*** TASK DATA

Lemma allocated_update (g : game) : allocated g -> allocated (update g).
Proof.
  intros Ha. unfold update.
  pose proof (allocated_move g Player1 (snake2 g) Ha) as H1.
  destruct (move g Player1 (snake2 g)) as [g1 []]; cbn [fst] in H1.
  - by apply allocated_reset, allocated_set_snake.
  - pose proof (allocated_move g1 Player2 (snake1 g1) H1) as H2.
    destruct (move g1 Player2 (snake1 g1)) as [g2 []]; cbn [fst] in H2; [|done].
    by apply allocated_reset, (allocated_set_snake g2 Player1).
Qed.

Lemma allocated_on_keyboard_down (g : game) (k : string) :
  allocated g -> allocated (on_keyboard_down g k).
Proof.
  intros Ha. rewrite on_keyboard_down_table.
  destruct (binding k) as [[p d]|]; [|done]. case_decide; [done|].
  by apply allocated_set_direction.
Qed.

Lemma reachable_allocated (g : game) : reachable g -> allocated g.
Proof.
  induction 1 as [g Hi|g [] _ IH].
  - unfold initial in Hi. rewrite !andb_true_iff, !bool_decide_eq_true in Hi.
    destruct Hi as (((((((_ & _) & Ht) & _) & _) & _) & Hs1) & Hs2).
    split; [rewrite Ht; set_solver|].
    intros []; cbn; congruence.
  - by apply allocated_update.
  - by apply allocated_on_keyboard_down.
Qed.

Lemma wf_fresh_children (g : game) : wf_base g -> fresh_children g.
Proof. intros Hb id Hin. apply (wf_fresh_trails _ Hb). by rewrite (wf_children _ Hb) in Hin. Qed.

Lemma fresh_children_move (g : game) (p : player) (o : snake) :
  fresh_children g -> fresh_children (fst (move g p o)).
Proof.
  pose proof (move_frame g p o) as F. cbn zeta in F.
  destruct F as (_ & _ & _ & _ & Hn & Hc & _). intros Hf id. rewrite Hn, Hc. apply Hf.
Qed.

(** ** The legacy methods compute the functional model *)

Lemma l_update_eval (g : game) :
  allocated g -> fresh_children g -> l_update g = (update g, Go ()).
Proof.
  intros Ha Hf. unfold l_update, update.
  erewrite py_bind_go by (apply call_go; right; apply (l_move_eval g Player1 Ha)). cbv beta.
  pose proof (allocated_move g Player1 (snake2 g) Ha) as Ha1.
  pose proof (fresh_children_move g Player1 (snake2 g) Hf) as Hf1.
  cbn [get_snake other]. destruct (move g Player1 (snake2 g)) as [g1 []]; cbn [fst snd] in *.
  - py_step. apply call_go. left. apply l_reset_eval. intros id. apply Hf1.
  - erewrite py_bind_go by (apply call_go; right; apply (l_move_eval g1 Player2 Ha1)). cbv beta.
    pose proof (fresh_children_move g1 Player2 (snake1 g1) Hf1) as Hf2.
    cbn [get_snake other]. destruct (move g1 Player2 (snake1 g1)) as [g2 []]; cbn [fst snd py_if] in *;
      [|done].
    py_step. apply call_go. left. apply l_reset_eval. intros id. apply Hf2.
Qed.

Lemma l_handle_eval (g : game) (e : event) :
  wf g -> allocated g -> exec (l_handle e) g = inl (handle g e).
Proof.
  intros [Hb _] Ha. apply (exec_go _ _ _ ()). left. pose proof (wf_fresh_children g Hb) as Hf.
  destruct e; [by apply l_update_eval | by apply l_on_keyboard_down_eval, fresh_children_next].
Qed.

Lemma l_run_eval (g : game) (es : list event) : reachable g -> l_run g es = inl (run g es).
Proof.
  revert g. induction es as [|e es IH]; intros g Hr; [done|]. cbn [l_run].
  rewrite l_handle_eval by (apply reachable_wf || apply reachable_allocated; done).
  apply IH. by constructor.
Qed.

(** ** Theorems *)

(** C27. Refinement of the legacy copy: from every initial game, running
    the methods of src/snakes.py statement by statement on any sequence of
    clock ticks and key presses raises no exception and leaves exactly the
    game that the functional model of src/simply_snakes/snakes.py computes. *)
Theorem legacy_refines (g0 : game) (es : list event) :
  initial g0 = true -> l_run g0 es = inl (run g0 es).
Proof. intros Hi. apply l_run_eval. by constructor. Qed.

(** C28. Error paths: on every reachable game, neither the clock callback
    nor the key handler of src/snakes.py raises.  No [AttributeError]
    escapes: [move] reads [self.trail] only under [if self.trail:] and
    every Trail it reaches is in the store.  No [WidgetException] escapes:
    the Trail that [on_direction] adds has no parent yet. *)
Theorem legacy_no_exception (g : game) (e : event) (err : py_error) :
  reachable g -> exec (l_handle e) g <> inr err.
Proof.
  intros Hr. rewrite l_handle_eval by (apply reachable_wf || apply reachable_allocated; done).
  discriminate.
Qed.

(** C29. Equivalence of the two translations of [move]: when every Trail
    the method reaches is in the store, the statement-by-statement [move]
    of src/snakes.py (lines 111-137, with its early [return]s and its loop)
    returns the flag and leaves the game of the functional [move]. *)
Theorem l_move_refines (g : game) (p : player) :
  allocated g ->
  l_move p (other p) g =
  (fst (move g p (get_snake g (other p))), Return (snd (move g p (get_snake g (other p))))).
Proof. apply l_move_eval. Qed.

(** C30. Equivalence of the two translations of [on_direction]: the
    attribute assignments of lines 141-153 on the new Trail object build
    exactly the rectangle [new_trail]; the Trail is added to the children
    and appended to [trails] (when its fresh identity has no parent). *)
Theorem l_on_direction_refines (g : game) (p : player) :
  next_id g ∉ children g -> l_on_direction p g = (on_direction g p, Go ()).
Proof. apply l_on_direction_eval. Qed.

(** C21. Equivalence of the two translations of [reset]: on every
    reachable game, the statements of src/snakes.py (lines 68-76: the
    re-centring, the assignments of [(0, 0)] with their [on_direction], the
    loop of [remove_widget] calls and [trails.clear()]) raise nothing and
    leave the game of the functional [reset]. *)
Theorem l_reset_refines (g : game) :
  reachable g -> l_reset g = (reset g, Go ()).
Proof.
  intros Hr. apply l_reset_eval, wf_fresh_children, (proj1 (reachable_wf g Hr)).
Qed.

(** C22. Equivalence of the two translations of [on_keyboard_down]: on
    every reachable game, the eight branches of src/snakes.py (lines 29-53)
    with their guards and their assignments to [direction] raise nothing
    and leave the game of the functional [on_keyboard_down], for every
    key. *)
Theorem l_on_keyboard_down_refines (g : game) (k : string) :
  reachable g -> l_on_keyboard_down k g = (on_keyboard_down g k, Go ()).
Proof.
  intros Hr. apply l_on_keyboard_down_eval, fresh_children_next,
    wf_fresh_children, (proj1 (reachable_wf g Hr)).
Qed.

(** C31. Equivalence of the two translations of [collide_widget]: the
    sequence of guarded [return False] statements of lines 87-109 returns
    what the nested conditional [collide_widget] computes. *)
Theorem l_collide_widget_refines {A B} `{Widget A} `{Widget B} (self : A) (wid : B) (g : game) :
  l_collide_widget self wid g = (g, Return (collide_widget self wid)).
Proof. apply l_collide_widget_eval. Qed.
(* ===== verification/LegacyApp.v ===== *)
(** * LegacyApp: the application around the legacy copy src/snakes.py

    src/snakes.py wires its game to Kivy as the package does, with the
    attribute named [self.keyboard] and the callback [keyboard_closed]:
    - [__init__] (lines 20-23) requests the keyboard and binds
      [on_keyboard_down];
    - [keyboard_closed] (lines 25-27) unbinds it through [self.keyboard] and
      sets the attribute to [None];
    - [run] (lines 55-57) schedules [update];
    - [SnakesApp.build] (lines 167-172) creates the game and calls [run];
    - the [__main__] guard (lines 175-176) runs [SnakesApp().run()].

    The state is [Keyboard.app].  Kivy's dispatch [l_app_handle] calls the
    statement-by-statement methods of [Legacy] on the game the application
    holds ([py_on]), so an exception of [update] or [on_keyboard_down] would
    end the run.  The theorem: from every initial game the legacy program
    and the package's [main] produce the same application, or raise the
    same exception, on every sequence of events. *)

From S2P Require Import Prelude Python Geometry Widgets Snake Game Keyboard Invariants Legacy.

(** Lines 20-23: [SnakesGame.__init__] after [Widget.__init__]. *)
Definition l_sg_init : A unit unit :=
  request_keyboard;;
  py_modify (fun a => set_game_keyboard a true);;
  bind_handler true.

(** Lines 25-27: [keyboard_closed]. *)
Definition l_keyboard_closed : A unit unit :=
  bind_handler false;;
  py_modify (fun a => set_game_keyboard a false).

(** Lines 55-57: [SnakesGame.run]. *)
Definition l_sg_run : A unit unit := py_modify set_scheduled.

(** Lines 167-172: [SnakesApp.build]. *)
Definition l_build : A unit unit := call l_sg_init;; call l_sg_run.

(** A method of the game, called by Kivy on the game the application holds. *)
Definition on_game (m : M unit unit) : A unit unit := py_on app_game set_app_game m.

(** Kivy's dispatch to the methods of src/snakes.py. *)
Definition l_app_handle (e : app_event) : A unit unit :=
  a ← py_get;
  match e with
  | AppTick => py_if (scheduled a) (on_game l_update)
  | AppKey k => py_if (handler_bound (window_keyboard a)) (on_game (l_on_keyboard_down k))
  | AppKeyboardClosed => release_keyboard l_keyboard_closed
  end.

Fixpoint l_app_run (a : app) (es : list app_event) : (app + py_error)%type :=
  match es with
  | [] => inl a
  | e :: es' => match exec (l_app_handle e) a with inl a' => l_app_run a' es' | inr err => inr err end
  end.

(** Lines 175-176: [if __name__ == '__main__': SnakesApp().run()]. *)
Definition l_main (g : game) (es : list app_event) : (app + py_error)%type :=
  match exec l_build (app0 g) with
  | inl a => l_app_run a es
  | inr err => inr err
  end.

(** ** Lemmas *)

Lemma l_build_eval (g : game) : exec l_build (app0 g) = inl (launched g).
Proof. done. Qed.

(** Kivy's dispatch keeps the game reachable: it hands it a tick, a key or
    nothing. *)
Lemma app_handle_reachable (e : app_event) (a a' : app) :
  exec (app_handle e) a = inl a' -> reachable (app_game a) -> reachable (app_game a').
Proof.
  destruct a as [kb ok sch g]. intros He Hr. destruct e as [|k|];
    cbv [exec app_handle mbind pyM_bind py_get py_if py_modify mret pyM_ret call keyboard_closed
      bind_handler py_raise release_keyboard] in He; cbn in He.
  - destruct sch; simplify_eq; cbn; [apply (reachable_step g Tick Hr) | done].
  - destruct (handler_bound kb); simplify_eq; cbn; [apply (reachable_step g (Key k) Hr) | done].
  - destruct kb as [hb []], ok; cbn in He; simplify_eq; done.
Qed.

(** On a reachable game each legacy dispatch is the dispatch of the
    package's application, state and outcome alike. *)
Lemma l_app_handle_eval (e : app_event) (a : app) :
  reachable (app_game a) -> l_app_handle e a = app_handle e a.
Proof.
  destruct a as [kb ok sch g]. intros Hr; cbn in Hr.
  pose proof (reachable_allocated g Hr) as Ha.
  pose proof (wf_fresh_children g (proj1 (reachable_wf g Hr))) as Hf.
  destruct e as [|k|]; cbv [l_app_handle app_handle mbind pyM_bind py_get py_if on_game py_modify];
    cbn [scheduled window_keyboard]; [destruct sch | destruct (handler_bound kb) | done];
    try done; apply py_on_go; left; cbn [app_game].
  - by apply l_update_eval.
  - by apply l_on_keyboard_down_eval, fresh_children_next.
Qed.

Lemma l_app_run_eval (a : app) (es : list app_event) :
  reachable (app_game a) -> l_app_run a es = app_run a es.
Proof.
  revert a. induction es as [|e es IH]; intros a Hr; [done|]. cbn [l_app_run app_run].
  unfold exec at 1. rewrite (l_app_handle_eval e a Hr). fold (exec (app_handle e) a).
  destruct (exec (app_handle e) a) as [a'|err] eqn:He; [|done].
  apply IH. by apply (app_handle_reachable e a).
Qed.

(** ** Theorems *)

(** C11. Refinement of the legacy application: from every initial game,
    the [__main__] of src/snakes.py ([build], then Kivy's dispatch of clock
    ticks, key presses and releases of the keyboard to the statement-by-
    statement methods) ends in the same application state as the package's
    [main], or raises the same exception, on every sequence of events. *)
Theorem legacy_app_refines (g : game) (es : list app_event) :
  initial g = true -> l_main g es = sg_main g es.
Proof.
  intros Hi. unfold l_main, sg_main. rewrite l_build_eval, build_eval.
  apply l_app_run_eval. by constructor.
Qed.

******

* [WHAT TO PRODUCE]:
Set down, unchanged, only those lines above that fall between the line with "(** C27. Refinement" and the line with "Proof. intros Hi.", the two end lines included.

* [EXERCISE SOLUTION]:
(** C27. Refinement of the legacy copy: from every initial game, running
    the methods of src/snakes.py statement by statement on any sequence of
    clock ticks and key presses raises no exception and leaves exactly the
    game that the functional model of src/simply_snakes/snakes.py computes. *)
Theorem legacy_refines (g0 : game) (es : list event) :
  initial g0 = true -> l_run g0 es = inl (run g0 es).
Proof. intros Hi. apply l_run_eval. by constructor. Qed.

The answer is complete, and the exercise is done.